BVSC-Zugló
- Full name: Budapesti Vasutas Sport Club-Zugló Közhasznú Egyesület
- Short name: BVSC-Zugló
- Founded: 1911; 115 years ago
- Ground: Szőnyi úti Stadion, Budapest
- Capacity: 12,000
- Owner: Kristóf Szatmáry
- Manager: József Csábi
- League: NB II
- 2025–26: NB II, 7th of 16
- Website: http://www.bvsc.hu/
| Home colours | Away colours |

= Budapesti VSC =

Sports club in Hungary

Budapesti Vasutas Sport Club-Zugló commonly known as BVSC-Zugló is a professional football club based in Zugló, Budapest, Hungary, that competes in the Nemzeti Bajnokság II.
The club was founded in 1911. Its football section became closed in 2001, but has now reopened, while other sections that are still operational are table tennis, wrestling, water polo. The table tennis department won the European Cup of 1980 and several national championships.

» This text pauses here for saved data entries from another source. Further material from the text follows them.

Lemma mapM_strip_templates_fixed children :
  Forall (fun c => strip_templates c = Some [c]) children ->
  exists kids, mapM strip_templates children = Some kids /\ concat kids = children.
Proof.
  intros H. exists (map (fun c => [c]) children). split.
  - apply mapM_Some. induction H; by constructor.
  - clear. induction children as [|c children IH]; [done|]. cbn [map concat]. by rewrite IH.
Qed.

Lemma strip_templates_fixed n :
  unqualified n = true -> refused n = false -> parsed n = true ->
  strip_templates n = Some [n].
Proof.
  induction n as [[ns ln] attrib children IH| | |] using node_nested_ind; [|done..].
  intros (Hns & Hattr & Hnd & Hkids)%unqualified_Elem [Hx Hr]%refused_Elem
    [Hm Hp]%parsed_Elem.
  simpl in Hns. subst ns. apply strip_templates_Elem_Some. split; [by apply existsb_false|].
  destruct (mapM_strip_templates_fixed children) as (kids & Hk & Hcat).
  { clear -IH Hkids Hr Hp. induction IH as [|c children Hc _ IHc]; [constructor|].
    apply Forall_cons in Hkids as [? ?]. apply Forall_cons in Hr as [? ?].
    apply Forall_cons in Hp as [? ?]. constructor; auto. }
  exists kids. split; [done|]. rewrite Hcat, merged_fixed by done. cbn [localname].
  by rewrite strip_attributes_id_from.
Qed.

Lemma merge_text_forget l :
  map forget_namespaces (merge_text l) = merge_text (map forget_namespaces l).
Proof.
  induction l as [|n l IH]; [done|].
  destruct n as [tag attrib children|s|c|t d]; cbn [merge_text map forget_namespaces];
    rewrite <-?IH; try done.
  destruct (String.eqb s ""); [done|]. by destruct (merge_text l) as [|[| | |] rest].
Qed.

Lemma merged_forget l : merged (map forget_namespaces l) = merged l.
Proof.
  induction l as [|n l IH]; [done|].
  destruct n as [tag attrib children|s|c|t d]; cbn [merged map forget_namespaces];
    rewrite ?IH; try done.
  by destruct l as [|[| | |] l].
Qed.

Lemma strip_templates_forget n out :
  parsed n = true -> strip_templates n = Some out ->
  map forget_namespaces out = [forget_namespaces n].
Proof.
  revert out. induction n as [tag attrib children IH| | |] using node_nested_ind; intros out;
    [|by intros _ [= <-]..].
  intros [Hm Hp]%parsed_Elem [_ (kids & Hk & ->)]%strip_templates_Elem_Some.
  cbn [map forget_namespaces localname]. do 2 f_equal.
  rewrite merge_text_forget.
  assert (map forget_namespaces (concat kids) = map forget_namespaces children) as ->.
  { apply mapM_Some in Hk. clear -IH Hp Hk.
    induction Hk as [|c k children kids Hc _ IHk]; [done|].
    apply Forall_cons in IH as [Hn IH]. apply Forall_cons in Hp as [? ?].
    cbn [concat map]. rewrite map_app, (Hn k), IHk by done. done. }
  apply merged_fixed. by rewrite merged_forget.
Qed.
(** ** [main] *)

Lemma emits_bind_ensures (World : Type) (p : event -> bool) (A B : Type)
      (m : M World A) (f : A -> M World B) (Q : A -> Prop) :
  ensures m Q -> emits p m -> (forall a, Q a -> emits p (f a)) ->
  emits p (bind m f).
Proof.
  intros HQ Hm Hf w. rewrite bind_trace, forallb_app, (Hm w). simpl.
  destruct (result (m w)) as [e|a] eqn:Hr; [reflexivity|].
  apply Hf. exact (HQ w a Hr).
Qed.

Lemma returns_ensures (World : Type) (A : Type) (m : M World A) (Q : A -> Prop) :
  returns m Q -> ensures m Q.
Proof.
  intros H w a Ha. destruct (H w) as (a' & Ha' & HQ). congruence.
Qed.

Lemma bind_ret (World : Type) (A B : Type) (a : A) (f : A -> M World B) (w : World) :
  bind (ret a) f w = f a w.
Proof. unfold bind, ret. destruct (f a w) as [[r w2] t2]. reflexivity. Qed.

Section MainFacts.
Variable World : Type.
Variable be : backend World.
Variable h : host.

Lemma init_reads_only (resource_name_re : string -> bool)
      (resources : option (dict (dict string))) (dryrun : bool) :
  emits read_only (OpenStackCleaners_init be resource_name_re resources dryrun).
Proof.
  script;
    match goal with
    | |- emits _ (invoke _ ?c) => apply (@emits_invoke World be read_only c)
    end;
    intro; reflexivity.
Qed.
(** ** The valid target states, again *)

(** X17.  [TargetState] reads the allowed modes as a set: two lists with
    the same members, in any order and with any repetition, give the same
    valid values; and a value is never listed twice. *)
Theorem TargetState_reads_a_set (this other : TCCthermostat) :
  (forall name, In name (allowedModes (device this))
                <-> In name (allowedModes (device other))) ->
  TargetState this = TargetState other /\ NoDup (TargetState this).
Proof.
  intros Hsame.
  assert (E : forall name,
             JS.includes (allowedModes (device this)) name
             = JS.includes (allowedModes (device other)) name).
  { intros name.
    destruct (JS.includes (allowedModes (device this)) name) eqn:A,
      (JS.includes (allowedModes (device other)) name) eqn:B; try reflexivity.
    - apply includes_In, Hsame, includes_In in A. congruence.
    - apply includes_In, Hsame, includes_In in B. congruence. }
  split.
  - rewrite !TargetState_filter. unfold emission_order. cbn [filter fst].
    now rewrite !E.
  - rewrite TargetState_filter. unfold emission_order. cbn [filter fst].
    assert (D : NoDup [TargetHeatingCoolingState.COOL; TargetHeatingCoolingState.HEAT;
                       TargetHeatingCoolingState.OFF; TargetHeatingCoolingState.AUTO]).
    { repeat constructor; cbn [In]; intros H;
        repeat (destruct H as [H | H]; [apply lit_inj in H; discriminate H|]);
        exact H. }
    destruct (JS.includes (allowedModes (device this)) "Cool"),
      (JS.includes (allowedModes (device this)) "Heat"),
      (JS.includes (allowedModes (device this)) "Off"),
      (JS.includes (allowedModes (device this)) "Auto"); cbn [map snd];
      repeat match goal with
        | D : NoDup (_ :: _) |- _ => inversion D; clear D; subst
        end;
      repeat constructor; cbn [In] in *; tauto.
Qed.

Lemma TargetState_reads_a_set_witness :
  TargetState Sample.celsius_thermostat
  = TargetState (set_device
                   {| units := "Celsius";
                      indoorTemperature := lit 21;
                      indoorHumidity := lit 45;
                      changeableValues := changeableValues Sample.celsius_device;
                      operationStatus_mode := "Off";
                      allowedModes := ["Off"; "Heat"; "Off"];
                      minHeatSetpoint := lit 5;
                      minCoolSetpoint := JS.undefined;
                      settings_fan := false |} Sample.celsius_thermostat).
Proof.
  apply (TargetState_reads_a_set Sample.celsius_thermostat).
  intros name. vm_compute. tauto.
Defined.
Definition forward_locals (self : VQ) (encoder_inputs : tensor T)
    : result locals :=
  encoder_inputs <- permute_0231 encoder_inputs ;;
  let shape := shape encoder_inputs in
  flattened_inputs <- view_rows (embedding_dim self) encoder_inputs ;;
  let weight := embedding_table self in
  product <- matmul flattened_inputs (transpose weight) ;;
  let all_distances :=
    tsub (add_broadcast (sum_dim1_keep (pow2 flattened_inputs))
                        (sum_dim1 (pow2 weight)))
         (scale 2 product) in
  indexes <- argmin_dim1 all_distances ;;
  let encodings := zeros (length indexes) (num_embeddings self) in
  let encodings := scatter_1 encodings indexes 1 in
  selected <- matmul encodings weight ;;
  quantized_bhwc <- view shape selected ;;
  let first_term := mse_loss (detach quantized_bhwc) encoder_inputs in
  let second_term := mse_loss quantized_bhwc (detach encoder_inputs) in
  let beta := commitment_loss self in
  let loss := loss_add first_term (loss_scale beta second_term) in
  (* the source rebinds quantized_bhwc here *)
  let straight_through :=
    tadd encoder_inputs (detach (tsub quantized_bhwc encoder_inputs)) in
  quantized <- permute_0312 straight_through ;;
  Ok {| channel_last := encoder_inputs;
        indexes := indexes;
        quantized_bhwc := quantized_bhwc;
        first_term := first_term;
        second_term := second_term;
        total_loss := loss;
        quantized := quantized |}.

(** [VQ.forward]: returns [quantized, loss]. *)
Definition forward (self : VQ) (encoder_inputs : tensor T)
    : result (tensor T * loss T) :=
  l <- forward_locals self encoder_inputs ;;
  Ok (quantized l, total_loss l).
End VectorQuantizer.

Arguments VQ T : clear implicits.
Arguments locals T : clear implicits.

(** ** The masks of the autoregressive prior *)

(** A numpy index on an axis of [n] entries: negative indices count from the
    end, anything outside [-n, n) is an [IndexError]. *)
Definition np_index (n : nat) (i : Z) : result nat :=
  if ((0 <=? i) && (i <? Z.of_nat n))%Z then Ok (Z.to_nat i)
  else if ((- Z.of_nat n <=? i) && (i <? 0))%Z then Ok (Z.to_nat (i + Z.of_nat n))
  else Raise IndexError.

Fixpoint set_nth {A : Type} (i : nat) (v : A) (l : list A) : list A :=
  match l, i with
  | [], _ => []
  | _ :: r, 0 => v :: r
  | a :: r, S i' => a :: set_nth i' v r
  end.

Definition grid : Type := list (list Z).

Definition grid_get (g : grid) (i j : nat) : Z := nth j (nth i g []) 0%Z.

(** [g[i][j] = v] with indices in range *)
Definition grid_set (g : grid) (i j : nat) (v : Z) : grid :=
  set_nth i (set_nth j v (nth i g [])) g.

The football team reached in the years 1996 and 1997 twice the Hungarian Cup final and was runner up in the national championship in 1996.

==History==
On 18 July 2012, BVSC started an adult team after 10 years of pause. The team are going to compete in the Budapest Labdarugó Szövetség IV.

In 2019, the club were promoted to the Budapest bajnokság I after winning the 2018-19 Budapest bajnokság II.

In May 2020, the club were promoted to the Nemzeti Bajnokság III after finishing first in the Budapest championship. The 2019-20 Budapest Bajnokság I was interrupted and finally terminated due to the COVID-19 pandemic. Gábor Horváth, director of the football department, said that the club were eligible to enter the 2020-21 Nemzeti Bajnokság III and the club would meet all the requirements to play at the third tier.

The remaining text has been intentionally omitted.